President Reagan has fueled the fire around House Speaker Jim Wright by saying it would be "more proper" for an independent prosecutor than for the House ethics committee to investigate the Texas Democrat.
The committee has announced a preliminary inquiry into allegations against the speaker, but Republicans attacking Wright have urged that an independent, outside counsel be named to probe the charges.Reagan offered his views on the subject Wednesday in an interview with several foreign newspapers and the Los Angeles Times in connection with the upcoming economic summit in Canada.
The president was asked about allegations that Wright improperly profited from a book and whether the controversy "might mute the impact of the ethics questions in the presidential campaign" - a question that at this point has focused on Reagan's administration, especially Attorney General Edwin Meese.

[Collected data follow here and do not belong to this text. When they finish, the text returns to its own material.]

(** Shallow embedding of [src/calculator.js] (class [Calculator]).

    JavaScript numbers are IEEE-754 binary64 values: they are modelled by
    Rocq's primitive floats ([PrimFloat]), whose [+ - * /] are the binary64
    operations (so [10 / 0] is [infinity]) and whose [=?] / [<?] are the
    IEEE comparisons used by JavaScript's [===] / [<] on numbers
    ([-0 === 0] holds, [NaN === NaN] does not).

    A method call is a function from the receiver's state to an
    [Outcome]: either it returns a number together with the new state, or
    it throws an error, carrying the state at the moment of the throw. *)

From Stdlib Require Import List String Bool.
From Stdlib Require Import Floats Lia PeanoNat.
Import ListNotations.

Open Scope string_scope.

(** * JavaScript values and errors *)

(** The arguments of the validating methods are arbitrary JavaScript
    values, since they test [typeof x !== 'number']. *)
Inductive JSValue :=
| JSNumber (f : float)
| JSString (s : string)
| JSBoolean (b : bool)
| JSUndefined
| JSNull
| JSObject.

(** [typeof v === 'number'] *)
Definition typeof_number (v : JSValue) : bool :=
  match v with JSNumber _ => true | _ => false end.

(** The global [isFinite] on a value already known to be a number. *)
Definition isFinite (f : float) : bool := is_finite f.

(** [x === 0] on numbers (IEEE equality). *)
Definition eq_zero (f : float) : bool := (f =? 0)%float.

Inductive JSError :=
| TypeError (msg : string)
| Error (msg : string).

(** * History entries

    Each entry is one template string of the source; the structured
    constructor records the operands and the result interpolated into it
    (number-to-string formatting is not modelled). *)
Inductive Entry :=
| EAdd (a b result : float)            (* `${a} + ${b} = ${result}` *)
| ESubtract (a b result : float)       (* `${a} - ${b} = ${result}` *)
| EDivide (a b result : float)         (* `${a} / ${b} = ${result}` *)
| EPercentage (value percent result : float)
                                       (* `${percent}% of ${value} = ${result}` *)
| EPercentOf (part whole result : float)
                                       (* `${part} is ${result}% of ${whole}` *)
| ESquare (n result : float)           (* `${n}² = ${result}` *)
| ESqrt (value result : float)         (* `√${value} = ${result}` *)
| ECbrt (value result : float)         (* `∛${value} = ${result}` *)
| ENthRoot (n value result : float).   (* `${n}√${value} = ${result}` *)

(** The instance state: [this.history]. *)
Record Calculator := mkCalculator { history : list Entry }.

"I think it is proper that there is an investigation going forward with regard to these charges," Reagan replied, "but I don't think that anyone should give an opinion until we know whether they are just accusations or whether they have really happened."
That said, he was pressed about whether an independent counsel should be involved in the Wright matter "or if the House is the proper investigator."
Reagan responded, "I have to wonder if it should not be an independent counsel from the standpoint of the relationship of the speaker to the majority of the committee. And I think everyone would feel that it was more proper if it was done by an investigator outside, an appointed investigator."
Contrary to the president's assertion, the 12-member Committee on Standards of Official Conduct is the only House panel with an equal number of Democrats and Republicans. The chairman, however, is a Democrat, California Rep. Julian Dixon.
Wright's office had no immediate response to Reagan's comment, but an aide noted the Texan has said repeatedly that the decision on whether to appoint a special counsel "is up to the committee." He has denied any violation of House ethics rules, saying he is confident of exoneration.
The 1978 Ethics in Government Act, under which Meese and other top Reagan aides have been investigated, does not apply to members of Congress.